Emphasise Your Understanding of Regulations:The pharmaceutical industry is heavily regulated, so it's important to indicate your familiarity with industry standards and regulations. In your cover letter, mention any training or certifications you've received that are relevant, or discuss projects where you’ve navigated compliance. This will show AstraZeneca GmbH that you're not just a fit for the job but also a safety-conscious candidate!
Tailor Your CV to Be Result-Driven:Craft your CV to highlight quantifiable achievements, especially if you have previous roles in pharmaceuticals or related fields. Use metrics to demonstrate your impact, such as improved processing times or successful project completions while working on trials. This analytical approach will resonate well with hiring managers at AstraZeneca GmbH!
Convey Your Passion for the Industry:In your cover letter, express why you are passionate about working in the pharmaceutical sector. Whether it’s your desire to contribute to groundbreaking drug research or improve patient outcomes, let it shine through! At AstraZeneca GmbH, we value candidates who are truly enthusiastic about their work—you might just stand out from the crowd.
How to prepare for a job interview at AstraZeneca GmbH
✨Understand the Science
Make sure you brush up on key pharmaceutical concepts and recent developments in the industry. You might get asked some technical questions during the interview at AstraZeneca GmbH that show your grasp of drug development processes or regulatory requirements, so be ready to discuss them clearly.

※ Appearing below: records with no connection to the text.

(** What the types of the arguments say. *)
Definition call_typed (call : ChannelCall) : Prop :=
  match call with
  | CallCreateProbe local peer _ _ => candidate_typed local ∧ candidate_typed peer
  | CallHandleControl packet _ _ _ | CallOpenData packet _ _ _ => bytes_ok packet
  | CallNewEndpointData _ sender _ _ => candidate_typed sender
  | CallAdvanceTxSequence next => is_uint 32 next
  | _ => True
  end.
(** The registration [g] is neither left nor started afresh. *)
Definition call_within (g : Z) (call : ChannelCall) : Prop :=
  match call with CallAcceptOffer _ _ _ _ g' => g' ≤ g | CallReset g' => g' < g | _ => True end.
Definition call_offers (call : ChannelCall) : list (list Z * Z) :=
  match call with CallAcceptOffer encoded context exporter _ _ => option_list (offer_of encoded context exporter) | _ => [] end.
Fixpoint channel_run (c : Impl) (calls : list ChannelCall) : list ChannelOutput :=
  match calls with
  | [] => []
  | call :: calls => match channel_step c call with Some (c, out) => out :: channel_run c calls | None => [] end
  end.
Definition run_sent (outs : list ChannelOutput) : list (list Z) := mjoin (out_sent <$> outs).
Definition delivered_in (outs : list ChannelOutput) : list (list Z) := omap out_delivered outs.
Definition admits (q q' : WriteQueue) (id : nat) : Prop :=
  id = wq_fresh q ∧ wq_ok q' ∧ only_claims q q' ∧ wq_fresh q' = S (wq_fresh q) ∧ live_writes q' = live_writes q ++ [id] ∧
  single_context (wq_contexts q') id.
Definition with_packet (q : WriteQueue) (len : Z) : WriteQueue :=
  set_pending_counters (wq_pending_items q + 1) (wq_pending_bytes q + len)
    (new_context (mkContext (Some (wq_fresh q)) len [] (Some [wq_fresh q])) q).2.
Lemma with_packet_wf q len :
  queue_wf q →
  let q' := with_packet q len in
  only_claims q q' ∧ single_context (wq_contexts q') (wq_fresh q) ∧
  (∀ i, i ≠ wq_fresh q → wq_contexts q' !! i = wq_contexts q !! i) ∧
  active_writes q' = active_writes q ∧ total_length (wq_contexts q') (pending_contexts q) = total_length (wq_contexts q) (pending_contexts q).
Proof.
  intros W q'. assert (Hnew : ∀ i, i ≠ wq_fresh q → wq_contexts q' !! i = wq_contexts q !! i).
  { intros i Hi. by apply lookup_insert_ne. }
  assert (Hact : ∀ f, wq_in_flight q = Some f → f ≠ wq_fresh q).
  { intros f E. destruct (wf_active _ W _ E) as (c & Ec & _). pose proof (wf_fresh _ W _ _ Ec). lia. }
  split; [split; [simpl; lia|intros i c Hi; by rewrite Hnew by lia]|]. split; [exists len; apply lookup_insert_eq|]. split; [done|]. split.
  - unfold active_writes. simpl. destruct (wq_in_flight q) as [f|] eqn:E; [|done].
    change (<[wq_fresh q := _]> (wq_contexts q)) with (wq_contexts q'). rewrite Hnew by auto. done.
  - apply total_length_eq. intros i Hi. unfold context_length. rewrite Hnew; [done|]. unfold pending_contexts in Hi.
    apply elem_of_app in Hi as [Hi|Hi]; [destruct (wq_in_flight q) eqn:E; simpl in Hi; set_solver|].
    intros ->.
    pose proof (wf_bound _ W) as B. rewrite Forall_forall in B. apply (Nat.lt_irrefl (wq_fresh q)), B. unfold live_writes. set_solver.
Qed.


(** Its context, waiting behind the one in flight or in flight itself. *)
Definition placed (q : WriteQueue) (active : option nat) (queues : list nat) : Prop :=
  (active, queues) = match wq_in_flight q with Some f => (Some f, wq_queues q ++ [wq_fresh q]) | None => (Some (wq_fresh q), wq_queues q) end.
Lemma placed_last q len active queues :
  wq_ok q → placed q active queues →
  let q' := set_flags true (wq_disposed q) (set_active active queues (with_packet q len)) in
  live_writes q' = live_writes q ++ [wq_fresh q] ∧ pending_contexts q' = pending_contexts q ++ [wq_fresh q].
Proof.
  intros K Ea q'. pose proof (ok_wf _ K) as W. destruct (with_packet_wf q len W) as (_ & _ & _ & A & _). unfold placed in Ea.
  unfold pending_contexts. simpl. destruct (wq_in_flight q) as [f|] eqn:Ei; injection Ea as -> ->.
  - assert (active_writes q' = active_writes q) as A' by (rewrite <- A; unfold active_writes; simpl; by rewrite Ei).
    split; [|done]. unfold live_writes. rewrite A', <- (assoc_L (++)). done.
  - rewrite (ok_live_nil _ K Ei), (ok_idle _ K Ei). split; [|done]. unfold live_writes. simpl. rewrite (ok_idle _ K Ei), app_nil_r.
    unfold active_writes. simpl. by rewrite lookup_insert_eq.
Qed.
Lemma admit_packet q len active queues :
  wq_ok q → wq_disposed q = false → placed q active queues →
  admits q (set_flags true (wq_disposed q) (set_active active queues (with_packet q len))) (wq_fresh q).
Proof.
  intros K Ed Ea. pose proof (ok_wf _ K) as W. destruct (with_packet_wf q len W) as (O & Sg & Hnew & _ & T).
  destruct (placed_last _ len _ _ K Ea) as [L P]. unfold placed in Ea.
  set (q' := set_flags _ _ _) in *. change (wq_contexts (with_packet q len)) with (wq_contexts q') in *.
  assert (Hlt : ∀ i, i ∈ live_writes q → (i < wq_fresh q)%nat).
  { pose proof (wf_bound _ W) as B. by rewrite Forall_forall in B. }
  assert (F : ∀ f, wq_in_flight q = Some f → f ≠ wq_fresh q).
  { intros f E. destruct (wf_active _ W _ E) as (c & Ec & _). pose proof (wf_fresh _ W _ _ Ec). lia. }
  split; [done|]. split; [|done]. split; [|simpl; destruct (wq_in_flight q) eqn:Ei; injection Ea as -> ->; try done..].
  2:{ by rewrite Ed. }
  2:{ by rewrite Ed. }
  split; rewrite ?L, ?P.
  - intros i c Ei. destruct (decide (i = wq_fresh q)) as [->|Hi]; [simpl; lia|]. rewrite Hnew in Ei by done.
    pose proof (wf_fresh _ W _ _ Ei). simpl. lia.
  - assert (Q : Forall (single_context (wq_contexts q')) (wq_queues q)).
    { eapply Forall_impl; [apply Forall_and; split; [apply (wf_queued _ W)|]|].
      - rewrite Forall_forall. intros i Hi. apply (Hlt i). unfold live_writes. set_solver.
      - simpl. intros i [[l El] Hi]. exists l. rewrite Hnew by lia. done. }
    destruct (wq_in_flight q); injection Ea as -> ->; simpl; [|done]. apply Forall_app. by rewrite Forall_singleton.
  - intros f Ef. simpl in Ef. destruct (wq_in_flight q) as [f0|] eqn:Ei; injection Ea as -> ->; injection Ef as <-.
    + destruct (wf_active _ W _ Ei) as (c & Ec & Ecb & Hp & Hq). exists c. rewrite Hnew by auto. repeat split; try done.
      simpl. pose proof (F _ eq_refl). set_solver.
    + destruct Sg as [l Sg]. eexists. split; [exact Sg|]. simpl. rewrite (ok_idle _ K Ei). repeat split; try done. set_solver.
  - intros i c Ei Hc. destruct (decide (i = wq_fresh q)) as [->|Hi].
    + simpl. destruct (wq_in_flight q); injection Ea as -> ->; set_solver.
    + rewrite Hnew in Ei by done. destruct (wf_open _ W _ _ Ei Hc) as [E|Hq]; simpl.
      * left. rewrite E in Ea. by injection Ea as -> ->.
      * right. destruct (wq_in_flight q); injection Ea as -> ->; set_solver.
  - apply StronglySorted_app. split; [|split; [apply (wf_sorted _ W)|repeat constructor]]. intros x y Hx Hy. specialize (Hlt _ Hx). set_solver.
  - apply Forall_app. split; [|repeat constructor]. rewrite Forall_forall. intros i Hi. specialize (Hlt _ Hi). simpl. lia.
  - simpl. rewrite (wf_items _ W), length_app. simpl. lia.
  - change (wq_pending_bytes q + len = total_length (wq_contexts q') (pending_contexts q ++ [wq_fresh q])).
    rewrite total_length_app, T, (wf_bytes _ W). f_equal. simpl. unfold context_length.
    change (wq_contexts q') with (<[wq_fresh q := mkContext (Some (wq_fresh q)) len [] (Some [wq_fresh q])]> (wq_contexts q)).
    rewrite lookup_insert_eq. simpl. lia.
Qed.

Lemma write_lock q len :
  wq_ok q →
  match WriteBytes_lock q len with
  | (WriteRejected, q') => q' = q
  | (WriteQueued id, q') =>
      admits q q' id ∧ wq_in_flight q' = wq_in_flight q ∧ is_Some (wq_in_flight q) ∧ wq_queues q' = wq_queues q ++ [id]
  | (WriteSelected id, q') => admits q q' id ∧ wq_in_flight q' = Some id ∧ wq_in_flight q = None ∧ wq_queues q' = []
  end.
Proof.
  intros K. unfold WriteBytes_lock. destruct (wq_disposed q) eqn:Ed; [done|]. simpl. destruct (len <? 1); [done|].
  match goal with |- context [if ?b then _ else _] => destruct b end; [done|]. destruct (wq_in_flight q) as [f|] eqn:Ei.
  - split; [apply (admit_packet q len (Some f) (wq_queues q ++ [wq_fresh q]) K Ed); unfold placed; by rewrite Ei|].
    by split_and!.
  - split; [apply (admit_packet q len (Some (wq_fresh q)) (wq_queues q) K Ed); unfold placed; by rewrite Ei|].
    split_and!; try done. by apply (ok_idle _ K).
Qed.

Lemma dispatch_lock q id :
  wq_ok q →
  match Dispatch_lock q id with
  | Some packets => wq_in_flight q = Some id ∧ packets = active_writes q
  | None => wq_in_flight q ≠ Some id
  end.
Proof.
  intros K. unfold Dispatch_lock. destruct (wq_disposed q) eqn:Ed; simpl; [rewrite (ok_disposed _ K Ed); done|].
  case_bool_decide as E; simpl; [|done]. split; [done|]. destruct (wf_active _ (ok_wf _ K) _ E) as (c & Ec & Ecb & _).
  by rewrite (active_some _ _ _ E Ec), Ec, Ecb.
Qed.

✨Showcase Relevant Experience
If you have any hands-on experience or internships in a laboratory setting, be sure to highlight these in your responses. Think about the projects you worked on, the methodologies you used, and the impact you made. It's all about telling a story that connects your background to the role you're applying for.
✨Know Their Products
Take some time to familiarise yourself with AstraZeneca GmbH’s product range and recent breakthroughs. Understanding their portfolio not only shows your enthusiasm for the role but also allows you to ask insightful questions that demonstrate your interest in actively contributing to their projects.
✨Be Ready for Regulatory Scenarios
In a full-time pharmaceutical role, understanding the regulatory landscape is crucial. Prepare for situational questions that may test your problem-solving skills concerning compliance and safety standards. You could be asked how you'd handle a hypothetical issue regarding a drug’s market release, so think through your approach.